Except for brief remarks by the lightly Russian-accented Michael (the vendor at Pinks), and the harsh jive of the, shall we say, non-Caucasian procurer of female flesh at the far end of the counter, Ellison adopts a breathless New York verbal style. You would probably have to look far to find more words packed into 11 minutes and 5 seconds. In fact, once the twitchoid fellow in the Borsalino begins his recitation, Ellison clocks at 265 words per minute -- more than 4 per second, and we're not talking monosyllables but "miscegenation," "forevermore" and "overwhelming," to say nothing of "Conshohocken," "Sudetenland" and "Federal Aeronautics Administration." He even blows a full 2 seconds on a deep sigh after Orange Blossom buys it on the kukri.
This one's a peach! A hilarious romp that I, like many fans, heard before it appeared in print, in Angry Candy. I couldn't imagine it being half as pleasurable to read silently to oneself.

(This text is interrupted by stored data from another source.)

Definition read_with_retry (key : string)
    : M (option (list Byte.byte) * Z * option error) :=
  let* (objHandle, err) := NewObject key in
  if isErr err then ret (None, 0, err) else
  let* (exists_, err) := ObjExists objHandle in
  if isErr err then ret (None, 0, err) else
  if negb exists_ then ret (None, 0, Some ErrENOENT) else
  let* r := ObjRead objHandle in
  readRetries retryLadder objHandle 0 r.

End Workers.

(** *** Two workers and one block *)

Section ConcurrentPuts.
Context `{LT : Longtail}.

(** The calls of [putStoredBlock] on the blob store are not made under
    a lock: other workers run between the answer of [Exists] and the
    [Write].  [putStoredBlock_check] is the function up to the answer of
    [Exists]: the early return with the error of [NewObject], or the
    handle and the answer. *)
Definition putStoredBlock_check (storedBlock : storedBlockData)
    : M (option error + string * bool * option error) :=
  AddStat PutStoredBlock_Count 1 ;;;
  let blockIndex := blockIndex storedBlock in
  let blockHash := GetBlockHash blockIndex in
  let key := GetBlockPath "chunks" blockHash in
  let* (objHandle, err) := NewObject key in
  if isErr err then ret (inl err) else
  let* (exists_, err) := ObjExists objHandle in
  ret (inr (objHandle, exists_, err)).
Lemma sorted_unique l1 : forall l2,
  StronglySorted str_le l1 -> StronglySorted str_le l2 ->
  Permutation l1 l2 -> l1 = l2.
Proof.
  induction l1 as [|a l1 IH]; intros l2 S1 S2 P.
  - apply Permutation_nil in P. now subst.
  - destruct l2 as [|b l2];
      [apply Permutation_sym, Permutation_nil in P; discriminate|].
    inversion S1 as [|? ? S1' F1]; inversion S2 as [|? ? S2' F2]; subst.
    assert (a = b).
    { assert (Ia : In a (b :: l2))
        by (eapply Permutation_in; [exact P|now left]).
      assert (Ib : In b (a :: l1))
        by (eapply Permutation_in;
            [apply Permutation_sym; exact P|now left]).
      rewrite Forall_forall in F1, F2.
      destruct Ia as [->|Ia]; [reflexivity|].
      destruct Ib as [->|Ib]; [reflexivity|].
      apply str_le_antisym; [now apply F1|now apply F2]. }
    subst b. f_equal. apply IH; auto.
    now apply Permutation_cons_inv in P.
Qed.

Lemma sorted_of_permutation l1 l2 :
  Permutation l1 l2 -> sorted l1 = sorted l2.
Proof.
  intros P. apply sorted_unique; try apply sorted_sorted.
  rewrite <- (sorted_perm l1), <- (sorted_perm l2). exact P.
Qed.

(** X21.  When the base form of a word is an object, the primary type
    depends on the set of its keys only, not on the order in which the
    model lists them: the keys are sorted before they are joined. *)
Theorem primary_type_ignores_the_order_of_forms
    (forms1 forms2 : list (pystr * json))
    (rest1 rest2 : list (pystr * json)) (st : world)
    (same_keys : Permutation (dict_keys forms1) (dict_keys forms2)) :
  primary_type (JObj ((u "base_form", JObj forms1) :: rest1)) st
  = primary_type (JObj ((u "base_form", JObj forms2) :: rest2)) st.
Proof.
  unfold primary_type, bind, lift, ret, method_get.
  cbn [dict_lookup]. rewrite str_eqb_refl.
  rewrite (sorted_of_permutation _ _ same_keys).
  destruct (dict_keys forms1) as [|k1 ks1] eqn:E1;
    destruct (dict_keys forms2) as [|k2 ks2] eqn:E2; try reflexivity.
  apply Permutation_nil in same_keys. discriminate.
Qed.

Lemma primary_type_ignores_the_order_of_forms_witness :
  Permutation (dict_keys [(u "verb", JNull); (u "noun", JNull)])
    (dict_keys [(u "noun", JNull); (u "verb", JNull)]) /\
  primary_type
    (JObj [(u "base_form", JObj [(u "verb", JNull); (u "noun", JNull)])])
    empty_world
  = primary_type
      (JObj [(u "base_form", JObj [(u "noun", JNull); (u "verb", JNull)])])
      empty_world.
Proof.
  assert (P : Permutation (dict_keys [(u "verb", JNull); (u "noun", JNull)])
                (dict_keys [(u "noun", JNull); (u "verb", JNull)]))
    by apply perm_swap.
  split; [exact P|].
  exact (primary_type_ignores_the_order_of_forms _ _ [] [] empty_world P).
Defined.

Section ScriptBudget.

Variable str_lower : pystr -> pystr.
Variable is_alnum : N -> bool.
Variable json_loads : pystr -> option json.
Variable json_dumps : json -> pystr.
Variable py_repr : json -> pystr.
Variable is_space : N -> bool.
Variable model : pystr -> nat -> api_result.
Variable json_log_write : pystr -> json -> option exn.

(** X22.  A run of the script sends at most MAX_RETRIES requests for each
    word extracted from the text file, and at most one entry per extracted
    word reaches the log of successful responses. *)
Theorem script_request_budget
    (fs : pystr -> file_read) (db : pystr -> db_outcome)
    (client_init : option exn) :
  let run :=
    script str_lower is_alnum json_loads json_dumps py_repr is_space
      model json_log_write
      fs db client_init in
  let all_words_from_text :=
    read_and_extract_words_from_text_file str_lower is_alnum fs
      TEXT_FILE_PATH in
  api_calls (run_world run) <= MAX_RETRIES * length all_words_from_text /\
  length (success_log (trace (run_world run))) <= length all_words_from_text.
Proof.
  cbv zeta. unfold script.
  destruct (read_and_extract_words_from_text_file str_lower is_alnum fs
              TEXT_FILE_PATH) as [|w ws] eqn:Ew; [simpl; lia|].
  assert (Hlen : length (get_new_words_not_in_db str_lower (w :: ws) db
                           DB_NAME) <= length (w :: ws)).
  { destruct (get_new_words_filter_or_all str_lower (w :: ws) db DB_NAME)
      as [->|[f ->]]; [lia|apply filter_length_le]. }
  destruct (get_new_words_not_in_db str_lower (w :: ws) db DB_NAME)
    as [|v vs]; [simpl; lia|].
  destruct client_init as [e|]; [simpl; lia|].
  unfold process_all_words.
  destruct (main_loop_summary json_loads json_dumps py_repr is_space
    model json_log_write
              (length (v :: vs)) (v :: vs) 0 0 0
              (append_sql generate_schema_sql empty_world))
    as (s' & f' & st' & d & x & r & E & A1 & A2 & A3 & A4 & A5 & C & Q & T).
  rewrite E. cbn [run_world]. rewrite C, T.
  cbn [append_sql empty_world api_calls trace app].
  unfold MAX_RETRIES in *. split; [nia|]. lia.
Qed.
(** X12 -- buying a wishlist item costs exactly its price: the expense
    total grows by the price, income and bill totals are untouched, and the
    confirmed balance is income minus the new expense total minus paid
    bills. *)
Theorem purchase_costs_the_price (generatedId today : string)
    (item : WishlistItem.t) (prev : AppData) :
  let next := markWishlistAsPurchased generatedId today item prev in
  totalExpenses next = (totalExpenses prev + WishlistItem.price item)%float /\
  totalHistoryIncome next = totalHistoryIncome prev /\
  totalPaidBills next = totalPaidBills prev /\
  totalUnpaidBills next = totalUnpaidBills prev /\
  totalHeldDeposits next = totalHeldDeposits prev /\
  confirmedBalance next =
    (totalHistoryIncome prev
     - (totalExpenses prev + WishlistItem.price item)
     - totalPaidBills prev)%float.
Proof.
  intros next. subst next.
  assert (He : totalExpenses (markWishlistAsPurchased generatedId today item prev)
               = (totalExpenses prev + WishlistItem.price item)%float).
  { unfold totalExpenses, markWishlistAsPurchased. simpl.
    rewrite fold_left_app. reflexivity. }
  split; [exact He |]. unfold confirmedBalance. rewrite He. repeat split.
Qed.

(** X13 -- a new bill is unpaid and no deposit: it raises the total of
    unpaid bills by its amount and leaves the paid total, the held deposits
    and the confirmed balance as they were. *)
Theorem addBill_raises_unpaid_total (nameVal dateVal generatedId : string)
    (amtVal : number) (prev next : AppData) :
  addBill nameVal amtVal dateVal generatedId prev = Some next ->
  totalUnpaidBills next = (totalUnpaidBills prev + amtVal)%float /\
  totalPaidBills next = totalPaidBills prev /\
  totalHeldDeposits next = totalHeldDeposits prev /\
  confirmedBalance next = confirmedBalance prev /\
  is_nan amtVal = false /\ nameVal <> "".
Proof.
  unfold addBill, nonEmpty. intros H.
  destruct (decide (nameVal = "")) as [| Hname]; [discriminate H |].
  destruct (is_nan amtVal) eqn:Hnan; [discriminate H |].
  injection H as <-.
  unfold confirmedBalance, totalUnpaidBills, totalPaidBills, totalHeldDeposits,
    totalHistoryIncome, totalExpenses.
  simpl. rewrite !List.filter_app. simpl. rewrite !app_nil_r, fold_left_app.
  repeat split. exact Hname.
Qed.

(** X14 -- a new expense raises the expense total by its amount and lowers
    nothing else: the confirmed balance becomes income minus the new
    expense total minus paid bills. *)
Theorem addExpense_raises_expense_total (descVal generatedId today : string)
    (amtVal : number) (catVal : ExpenseCategory) (prev next : AppData) :
  addExpense descVal amtVal catVal generatedId today prev = Some next ->
  totalExpenses next = (totalExpenses prev + amtVal)%float /\
  confirmedBalance next =
    (totalHistoryIncome prev - (totalExpenses prev + amtVal)
     - totalPaidBills prev)%float /\
  expenses next =
    expenses prev ++ [Expense.mk generatedId descVal amtVal catVal today].
Proof.
  unfold addExpense, nonEmpty. intros H.
  destruct (decide (descVal = "")); [discriminate H |].
  destruct (is_nan amtVal); [discriminate H |].
  injection H as <-.
  unfold confirmedBalance, totalPaidBills, totalHistoryIncome, totalExpenses.
  simpl. rewrite fold_left_app. repeat split.
Qed.

End Totals.

Lemma addBill_raises_unpaid_total_witness :
  App.totalUnpaidBills sampleLocal = 50%float /\
  App.confirmedBalance sampleLocal = App.confirmedBalance defaultData.
Proof.
  destruct (addBill_raises_unpaid_total "Rent" "2024-05-01" "b1" 50%float
              defaultData sampleLocal) as (Hunpaid & _ & _ & Hbalance & _).
  - reflexivity.
  - split; [rewrite Hunpaid; reflexivity | exact Hbalance].
Defined.

Lemma addExpense_raises_expense_total_witness :
  App.totalExpenses sampleRemote = 12%float.
Proof.
  destruct (addExpense_raises_expense_total "Lunch" "e1" "2024-04-30" 12%float
              Food defaultData sampleRemote) as (Htotal & _).
  - reflexivity.
  - rewrite Htotal. reflexivity.
Defined.
(** ** The rewritten fields *)

(** Side conditions on field offsets: unfold the layout and compute. *)
Ltac layout :=
  cbv [sizeof_ether_header sizeof_DWORD MAX_ETHER_FRAME
       ether.h_dest ether.h_source ether.h_proto
       ip.ip_hl_v ip.ip_p ip.ip_sum ip.ip_src ip.ip_dst
       transport.th_sport transport.th_dport] in *;
  simpl; lia.

Section rewrite_facts.
Context {D : Type}.
Implicit Types (this : rebind_router D) (buffer : INTERMEDIATE_BUFFER).

Lemma egress_rewritten_wf this buffer :
  buffer_wf buffer → buffer_wf (egress_rewritten this buffer).
Proof.
  unfold buffer_wf, egress_rewritten, egress_rewrite. simpl.
  by rewrite !length_memcpy.
Qed.

Lemma ingress_rewritten_wf this buffer :
  buffer_wf buffer → buffer_wf (ingress_rewritten this buffer).
Proof.
  unfold buffer_wf, ingress_rewritten, ingress_rewrite. simpl.
  by rewrite !length_memcpy.
Qed.

Lemma egress_rewritten_fields this buffer :
  buffer_wf buffer →
  frame_ip_src (egress_rewritten this buffer) = rebind_src_ip_address_ this
  ∧ frame_h_source (egress_rewritten this buffer) = data (rebind_src_hw_address_ this)
  ∧ frame_h_dest (egress_rewritten this buffer) = data (rebind_gw_hw_address_ this).
Proof.
  unfold buffer_wf, MAX_ETHER_FRAME. intros Hlen.
  unfold frame_ip_src, frame_h_source, frame_h_dest, egress_rewritten, egress_rewrite.
  simpl. split_and!.
  - do 2 rewrite load_in_addr_memcpy_outside by layout.
    apply load_in_addr_memcpy. layout.
  - rewrite load_mac_memcpy_outside by layout.
    apply load_mac_memcpy. rewrite length_memcpy. layout.
  - apply load_mac_memcpy. rewrite !length_memcpy. layout.
Qed.

(** Only the two MAC addresses and the source address are written. *)
Lemma egress_rewritten_elsewhere this buffer (j : nat) :
  (12 ≤ j < 26 ∨ 30 ≤ j)%nat →
  load8 (m_IBuffer (egress_rewritten this buffer)) j = load8 (m_IBuffer buffer) j.
Proof.
  intros Hj. unfold egress_rewritten, egress_rewrite. simpl.
  by rewrite !load8_memcpy_outside by layout.
Qed.

Lemma ingress_rewritten_fields this buffer :
  buffer_wf buffer →
  frame_ip_dst (ingress_rewritten this buffer) = default_src_ip_address_ this
  ∧ frame_h_dest (ingress_rewritten this buffer) = data (default_src_hw_address_ this)
  ∧ frame_h_source (ingress_rewritten this buffer) = frame_h_source buffer.
Proof.
  unfold buffer_wf, MAX_ETHER_FRAME. intros Hlen.
  unfold frame_ip_dst, frame_h_source, frame_h_dest, ingress_rewritten, ingress_rewrite.
  simpl. split_and!.
  - rewrite load_in_addr_memcpy_outside by layout.
    apply load_in_addr_memcpy. layout.
  - apply load_mac_memcpy. rewrite length_memcpy. layout.
  - by rewrite !load_mac_memcpy_outside by layout.
Qed.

One hopes that someday, an editor will discover the correct way to spell post the banns, which appears (ironically enough, alongside the phrase whatever the hell that means in the mouth of the twitchoid fellow) as post the bands in the 1988 Houghton Mifflin first edition hardcover of Angry Candy, the 1988 New American Library/Plume trade paper, and even the 2001 Morpheus limited, signed, boxed, and numbered 50th anniversary edition of The Essential Ellison. The U.S. seems to be running low on both good editors and good Catholics.
This was issued as a bonus cassette with "Jeffty" for members of the Harlan Ellison Recording Collection.
Note: This version of Prince Myshkin is not the same as the one that appears on the 2001 collection, The Voice From the Edge: Midnight in the Sunken Cathedral, which was a later recording. Ellison has said he prefers his earlier recording, which is what you will get if you order it directly from the Harlan Ellison Recording Collection.